Work to complete:
The line containing "Lemma page_step_finish pc" marks the end: write out exactly every line from the first line of the data below through that line, and only those.

Listed entries section start

(* ===== verification/PageLockProps.v ===== *)
(** * The shared lock makes page operations atomic

    Every interleaving of the steps of [PageLock] in which [semop] does not
    fail gives the results and the state of the operations of [PageAlloc] run
    one after the other; a [lock] that a signal interrupts breaks this. *)

From stdpp Require Import functions.
From S2P Require Import Prelude MallocState MallocCore PageAlloc PageProps PageLock.

Section LockProps.
Context `{K : Kernel} (proc_of : nat -> nat).
Implicit Types (a : mach) (x y : nat) (i : shm_info) (m : memory) (o : page_op).

(** ** The rest of an operation *)

Definition advanced (pos count : Z) i m : page_result * shm_info * memory :=
  (Returned pos, put_first_unused (Z.max (first_unused_page_index i) (pos + count)) i, m).

Definition placed_pages (pos count : Z) i m : page_result * shm_info * memory :=
  let a := pageIndexToAddress i pos in
  advanced pos count (set_pages pos (Z.to_nat count) true i)
    (if pos <? first_unused_page_index i then mem_zero a (a + count * pagesize_ i) m else m).

Definition finish (pc : page_pc) i m : page_result * shm_info * memory :=
  match pc with
  | AtRemap count => settle (requestContinousFreePages count i m) m
  | AtFind count => settle (requestContinousFreePagesInternal count i m) m
  | AtGrow pos count =>
      match ensure_mapped pos count i m with
      | PgOk _ i m => placed_pages pos count i m
      | PgThrow i => (Threw, i, m)
      | PgExit i => (Exited, i, m)
      end
  | AtZero pos count => placed_pages pos count i m
  | AtMark p n pos count => advanced pos count (set_pages p n true i) m
  | AtAdvance pos count => advanced pos count i m
  | AtClear p n => (Returned 0, set_pages p n false i, m)
  | AtUnlock r => (r, i, m)
  end.

Lemma finish_entry o i m : finish (entry o) i m = settle (atomic o i m) m.
Proof. by destruct o. Qed.

Lemma follow_contents i m u i' m' : remap_shared_memory i m = PgOk u i' m' -> m' = m.
Proof.
  unfold remap_shared_memory, internal_remap_shm. destruct (_ <? _); [|congruence].
  destruct (_ =? _); [done|]. destruct (negb _); [done|]. congruence.
Qed.

(** A step does not change where the operation ends. *)
Lemma page_step_finish pc i m :
  finish (page_step pc i m).1.1 (page_step pc i m).1.2 (page_step pc i m).2 = finish pc i m.
Proof.
  destruct pc as [count|count|pos count|pos count|p [|n] pos count|pos count|p [|n]|r]; try done; cbn [page_step finish].
  - unfold requestContinousFreePages. destruct (remap_shared_memory i m) as [u i1 m1| |] eqn:E; [|done|done].
    apply follow_contents in E as ->. done.
  - unfold requestContinousFreePagesInternal. destruct (findContinousFreePages i count) as [pos|]; [|done].
    cbn [fst snd finish]. by destruct (ensure_mapped pos count i m) as [u i1 m1| |].
  - by destruct (ensure_mapped pos count i m) as [u i1 m1| |].
Qed.

(** ** Views *)

Lemma view_commit a x i m : view proc_of (commit proc_of a x i m) x = i.
Proof. unfold view, local_info, commit. cbn. rewrite lookup_insert_eq. by destruct i. Qed.

Lemma commit_commit a x i m i' m' :
  commit proc_of (commit proc_of a x i m) x i' m' = commit proc_of a x i' m'.
Proof. unfold commit. cbn. by rewrite insert_insert_eq. Qed.

Lemma serial_snoc l x o a :
  serial proc_of (l ++ [(x, o)]) a =
  ((serial proc_of l a).1 ++ [(serial_op proc_of x o (serial proc_of l a).2).1], (serial_op proc_of x o (serial proc_of l a).2).2).
Proof.
  revert a. induction l as [|[y o'] l IH]; intros a; cbn [serial app].
  - cbn [fst snd]. by destruct (serial_op proc_of x o a).
  - destruct (serial_op proc_of y o' a) as [r a1]. rewrite IH. by destruct (serial proc_of l a1).
Qed.

(** ** The invariant *)

Definition outside (t : thread) : Prop := match t with Inside _ _ => False | _ => True end.

(** Thread [x] is inside: its operation began in [a]. *)
Definition busy a (s : psys) x : Prop := exists o pc,
  threads s x = Inside o pc /\ (forall y, y <> x -> outside (threads s y))
  /\ finish pc (view proc_of (machine s) x) (contents (machine s)) = settle (atomic o (view proc_of a x) (contents a)) (contents a)
  /\ (machine s = a /\ pc = entry o
      \/ machine s = commit proc_of a x (view proc_of (machine s) x) (contents (machine s))).

Definition lock_inv a0 (s : psys) : Prop := exists a,
  serial proc_of (returned s).*1 a0 = ((returned s).*2, a)
  /\ (mtx s = Some 1 /\ (forall x, outside (threads s x)) /\ machine s = a
      \/ mtx s = Some 0 /\ exists x, busy a s x).

Lemma outside_insert (f : nat -> thread) x t y : outside t -> (y <> x -> outside (f y)) -> outside (<[x := t]> f y).
Proof.
  intros Ht Hf. destruct (decide (y = x)) as [->|Hne]; [by rewrite fn_lookup_insert|].
  rewrite fn_lookup_insert_ne by done. by apply Hf.
Qed.

Lemma lock_inv_init i m u : lock_inv (machine (page_init i m u)) (page_init i m u).
Proof. exists (machine (page_init i m u)). split; [done|]. by left. Qed.

(** The thread that is inside is [x]. *)
Lemma busy_inside a s x y o pc : busy a s x -> threads s y = Inside o pc -> y = x.
Proof.
  intros (o' & pc' & _ & Hout & _) Hy. destruct (decide (y = x)) as [|Hne]; [done|].
  specialize (Hout y Hne). by rewrite Hy in Hout.
Qed.

(** Waiting for the lock, or starting to. *)
Lemma lock_inv_outside a0 s x t :
  lock_inv a0 s -> outside (threads s x) -> outside t -> lock_inv a0 (set_thread x t s).
Proof.
  intros (a & Ha & [(Hm & Hout & Hs)|(Hm & y & o & pc & Hy & Hout & Hrest)]) Hx Ht; exists a; split; try done.
  - left. split; [done|]. split; [|done]. intros y. by apply outside_insert.
  - right. split; [done|]. exists y, o, pc. destruct (decide (x = y)) as [->|Hne]; [by rewrite Hy in Hx|].
    cbn [set_thread threads machine]. rewrite fn_lookup_insert_ne by done. split; [done|]. split; [|done].
    intros z Hz. apply outside_insert; [done|]. intros _. by apply Hout.
Qed.

Lemma lock_inv_lock a0 s x s' : lock_inv a0 s -> exec_lock false x s = Some s' -> lock_inv a0 s'.
Proof.
  intros (a & Ha & Hs) E. unfold exec_lock in E. destruct (threads s x) as [|o|] eqn:Ex; try done.
  destruct Hs as [(Hm & Hout & Hs)|(Hm & _)]; rewrite Hm in E; [|done]. injection E as <-.
  exists a. split; [done|]. right. split; [done|]. exists x, o, (entry o).
  cbn [set_thread set_mtx threads machine]. rewrite fn_lookup_insert. split; [done|]. split; [|split].
  - intros y Hy. rewrite fn_lookup_insert_ne by done. apply Hout.
  - by rewrite finish_entry, Hs.
  - by left.
Qed.

Lemma lock_inv_work a0 s x s' : lock_inv a0 s -> exec_page proc_of (Work x) s = Some s' -> lock_inv a0 s'.
Proof.
  intros (a & Ha & Hs) E. cbn [exec_page] in E. destruct (threads s x) as [| |o pc] eqn:Ex; [done|done|].
  destruct Hs as [(_ & Hout & _)|(Hm & z & Hz)]; [specialize (Hout x); by rewrite Ex in Hout|].
  pose proof (busy_inside a s z x o pc Hz Ex) as <-. destruct Hz as (o' & pc' & Hx & Hout & Hf & Hc).
  rewrite Ex in Hx. injection Hx as <- <-.
  pose proof (page_step_finish pc (view proc_of (machine s) x) (contents (machine s))) as Hstep.
  destruct (page_step pc _ _) as [[pc1 i1] m1]. cbn [fst snd] in Hstep.
  assert (commit proc_of (machine s) x i1 m1 = commit proc_of a x i1 m1) as Hcc.
  { destruct Hc as [[-> _]| ->]; [done|]. by rewrite commit_commit. }
  assert (s' = mkPs (mtx s) (commit proc_of (machine s) x i1 m1) (<[x := Inside o pc1]> (threads s)) (returned s)) as ->
    by (destruct pc; congruence).
  exists a. split; [done|]. right. split; [done|]. exists x, o, pc1. cbn [threads machine]. rewrite fn_lookup_insert.
  split; [done|]. split; [intros y Hy; rewrite fn_lookup_insert_ne by done; by apply Hout|].
  rewrite view_commit. split; [by rewrite <- Hf, <- Hstep|]. by right.
Qed.

Lemma lock_inv_unlock a0 s x s' : lock_inv a0 s -> exec_page proc_of (Unlock x) s = Some s' -> lock_inv a0 s'.
Proof.
  intros (a & Ha & Hs) E. cbn [exec_page] in E. destruct (threads s x) as [| |o pc] eqn:Ex; [done|done|].
  destruct Hs as [(_ & Hout & _)|(Hm & z & Hz)]; [specialize (Hout x); by rewrite Ex in Hout|].
  pose proof (busy_inside a s z x o pc Hz Ex) as <-. destruct Hz as (o' & pc' & Hx & Hout & Hf & Hc).
  rewrite Ex in Hx. injection Hx as <- <-. destruct pc as [| | | | | | |r]; try done.
  destruct Hc as [[_ Hc]|Hc]; [by destruct o|]. cbn [finish] in Hf.
  assert (s' = mkPs (SharedMutex_unlock (mtx s)) (machine s) (<[x := Idle]> (threads s)) (returned s ++ [(x, o, r)])) as ->
    by (destruct r; congruence).
  exists (machine s). cbn [returned machine mtx threads]. rewrite !fmap_app. cbn [fmap list_fmap fst snd].
  rewrite serial_snoc, Ha. cbn [fst snd]. unfold serial_op. rewrite <- Hf, <- Hc. cbn [fst snd]. split; [done|].
  left. rewrite Hm. split; [done|]. split; [|done]. intros y. apply outside_insert; [done|apply Hout].
Qed.

Lemma lock_inv_reach s0 s : lock_inv (machine s0) s0 -> page_reach proc_of s0 s -> lock_inv (machine s0) s.
Proof.
  intros H0. induction 1 as [|s a s' Hr IH Ha E]; [done|]. destruct a as [x o|x| |x|x|]; try done.
  - cbn [exec_page] in E. destruct (threads s x) as [| |] eqn:Ex; try done. injection E as <-.
    apply lock_inv_outside; [done|by rewrite Ex|done].
  - by eapply lock_inv_lock.
  - by eapply lock_inv_work.
  - by eapply lock_inv_unlock.
Qed.

(** Some thread can go on, unless one has exited inside the guard. *)
Lemma lock_progress a0 s x o : lock_inv a0 s -> threads s x = Locking o ->
  (exists y o', threads s y = Inside o' (AtUnlock Exited))
  \/ exists y b s', b ∈ [Lock y; Work y; Unlock y] /\ exec_page proc_of b s = Some s'.
Proof.
  intros (a & _ & [(Hm & _ & _)|(_ & y & o' & pc & Hy & _)]) Hx.
  - right. eexists x, (Lock x), _. split; [set_solver|]. cbn [exec_page]. unfold exec_lock. by rewrite Hx, Hm.
  - destruct (exec_page proc_of (Work y) s) as [s'|] eqn:E; [right; exists y, (Work y), s'; by set_solver|].
    cbn [exec_page] in E. rewrite Hy in E.
    destruct pc as [| | | | | | |r]; [by destruct (page_step _ _ _) as [[? ?] ?]..|].
    destruct r; [right; eexists y, (Unlock y), _; (split; [set_solver|]); cbn [exec_page]; by rewrite Hy..|].
    left. eauto.
Qed.

(** C14: the semaphore of the segment makes the page operations atomic.  In
    every interleaving of their steps, by any threads of any processes, in
    which [semop] does not fail: at most one thread is inside the guard; when
    none is, the segment, the sizes each process has mapped and the results
    returned so far are those of the same operations run one after the other
    in the order in which they returned; and while a thread waits for the
    lock, some thread can go on, unless one called [exit] inside the guard. *)
Theorem page_ops_serial i m u s :
  let s0 := page_init i m u in
  page_reach proc_of s0 s ->
  (forall x y o o' pc pc', threads s x = Inside o pc -> threads s y = Inside o' pc' -> x = y)
  /\ ((forall x, outside (threads s x)) ->
      serial proc_of (returned s).*1 (machine s0) = ((returned s).*2, machine s))
  /\ (forall x o, threads s x = Locking o ->
      (exists y o', threads s y = Inside o' (AtUnlock Exited))
      \/ exists y b s', b ∈ [Lock y; Work y; Unlock y] /\ exec_page proc_of b s = Some s').
Proof.
  intros s0 Hr. pose proof (lock_inv_reach s0 s (lock_inv_init i m u) Hr) as Hi.
  split; [|split; [|intros x o; by apply (lock_progress (machine s0))]].
  - destruct Hi as (a & _ & [(_ & Hout & _)|(_ & z & Hz)]); intros x y o o' pc pc' Hx Hy.
    + specialize (Hout x). by rewrite Hx in Hout.
    + by rewrite (busy_inside a s z x o pc Hz Hx), (busy_inside a s z y o' pc' Hz Hy).
  - intros Hout. destruct Hi as (a & Ha & [(_ & _ & ->)|(_ & z & o & pc & Hz & _)]); [done|].
    specialize (Hout z). by rewrite Hz in Hout.
Qed.

End LockProps.

(** ** Runs *)

Fixpoint run_page `{K : Kernel} (proc_of : nat -> nat) (l : list page_action) (s : psys) : option psys :=
  match l with
  | [] => Some s
  | a :: l => s ← exec_page proc_of a s; run_page proc_of l s
  end.

Lemma run_page_reach `{K : Kernel} proc_of s0 l : forall s s',
  page_reach proc_of s0 s -> forallb undisturbed l = true -> run_page proc_of l s = Some s' -> page_reach proc_of s0 s'.
Proof.
  induction l as [|a l IH]; intros s s' Hs Hl; cbn [run_page forallb] in *; [congruence|].
  apply andb_true_iff in Hl as [Ha Hl]. destruct (exec_page proc_of a s) as [s1|] eqn:E; cbn [mbind option_bind]; [|done].
  intros Hrun. apply (IH s1); [by eapply page_next|done|done].
Qed.

(** Two processes with the segment of [small_bitmap]. *)
Definition two_processes : psys := page_init small_bitmap ∅ {[0%nat := (20480, false); 1%nat := (20480, false)]}.

(** Both ask for two pages; the second waits until the first is done. *)
Definition two_requests : list page_action :=
  [Call 0 (OpRequest 2); Lock 0; Work 0; Work 0; Call 1 (OpRequest 2)]
  ++ repeat (Work 0) 6 ++ [Unlock 0; Lock 1] ++ repeat (Work 1) 8 ++ [Unlock 1].

Lemma page_ops_serial_witness :
  match @run_page good_kernel (fun x => x) two_requests two_processes with
  | Some s => @serial good_kernel (fun x => x) [(0%nat, OpRequest 2); (1%nat, OpRequest 2)] (machine two_processes)
         = ([Returned 6; Returned 9], machine s)
  | None => False
  end.
Proof.
  destruct (@run_page good_kernel (fun x => x) two_requests two_processes) as [s|] eqn:E.
  2: apply (f_equal (fun r => match r with Some _ => true | None => false end)) in E; vm_compute in E; discriminate E.
  assert (returned s = [(0%nat, OpRequest 2, Returned 6); (1%nat, OpRequest 2, Returned 9)]) as Hr.
  { apply (f_equal (fun r => match r with Some s => returned s | None => [] end)) in E. cbv iota in E.
    rewrite <- E. vm_compute. reflexivity. }
  assert (forall x, outside (threads s x)) as Hout.
  { intros x. assert (threads s x = match @run_page good_kernel (fun x => x) two_requests two_processes with Some s => threads s x | None => Idle end) as ->
      by (by rewrite E). destruct x as [|[|x]]; vm_compute; exact I. }
  destruct (@page_ops_serial good_kernel (fun x => x) small_bitmap ∅ {[0%nat := (20480, false); 1%nat := (20480, false)]} s)
    as (_ & H & _).
  { apply (run_page_reach _ _ two_requests two_processes); [constructor|reflexivity|exact E]. }
  specialize (H Hout). rewrite Hr in H. exact H.
Defined.

(** ** A lock call that is interrupted *)

Section Interrupted.
Context `{K : Kernel} (proc_of : nat -> nat).
Implicit Types (s : psys) (i : shm_info) (m : memory) (f : nat -> thread).


Definition same_room i i' : Prop :=
  shared_size i' = shared_size i /\ pagesize_ i' = pagesize_ i /\ current_mapped_size i' = current_mapped_size i.

Lemma set_page_room p b i : same_room i (set_page p b i).
Proof. done. Qed.


















End Interrupted.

Listed entries section end

Answer section:
(* ===== verification/PageLockProps.v ===== *)
(** * The shared lock makes page operations atomic

    Every interleaving of the steps of [PageLock] in which [semop] does not
    fail gives the results and the state of the operations of [PageAlloc] run
    one after the other; a [lock] that a signal interrupts breaks this. *)

From stdpp Require Import functions.
From S2P Require Import Prelude MallocState MallocCore PageAlloc PageProps PageLock.

Section LockProps.
Context `{K : Kernel} (proc_of : nat -> nat).
Implicit Types (a : mach) (x y : nat) (i : shm_info) (m : memory) (o : page_op).

(** ** The rest of an operation *)

Definition advanced (pos count : Z) i m : page_result * shm_info * memory :=
  (Returned pos, put_first_unused (Z.max (first_unused_page_index i) (pos + count)) i, m).

Definition placed_pages (pos count : Z) i m : page_result * shm_info * memory :=
  let a := pageIndexToAddress i pos in
  advanced pos count (set_pages pos (Z.to_nat count) true i)
    (if pos <? first_unused_page_index i then mem_zero a (a + count * pagesize_ i) m else m).

Definition finish (pc : page_pc) i m : page_result * shm_info * memory :=
  match pc with
  | AtRemap count => settle (requestContinousFreePages count i m) m
  | AtFind count => settle (requestContinousFreePagesInternal count i m) m
  | AtGrow pos count =>
      match ensure_mapped pos count i m with
      | PgOk _ i m => placed_pages pos count i m
      | PgThrow i => (Threw, i, m)
      | PgExit i => (Exited, i, m)
      end
  | AtZero pos count => placed_pages pos count i m
  | AtMark p n pos count => advanced pos count (set_pages p n true i) m
  | AtAdvance pos count => advanced pos count i m
  | AtClear p n => (Returned 0, set_pages p n false i, m)
  | AtUnlock r => (r, i, m)
  end.

Lemma finish_entry o i m : finish (entry o) i m = settle (atomic o i m) m.
Proof. by destruct o. Qed.

Lemma follow_contents i m u i' m' : remap_shared_memory i m = PgOk u i' m' -> m' = m.
Proof.
  unfold remap_shared_memory, internal_remap_shm. destruct (_ <? _); [|congruence].
  destruct (_ =? _); [done|]. destruct (negb _); [done|]. congruence.
Qed.

(** A step does not change where the operation ends. *)
Lemma page_step_finish pc i m :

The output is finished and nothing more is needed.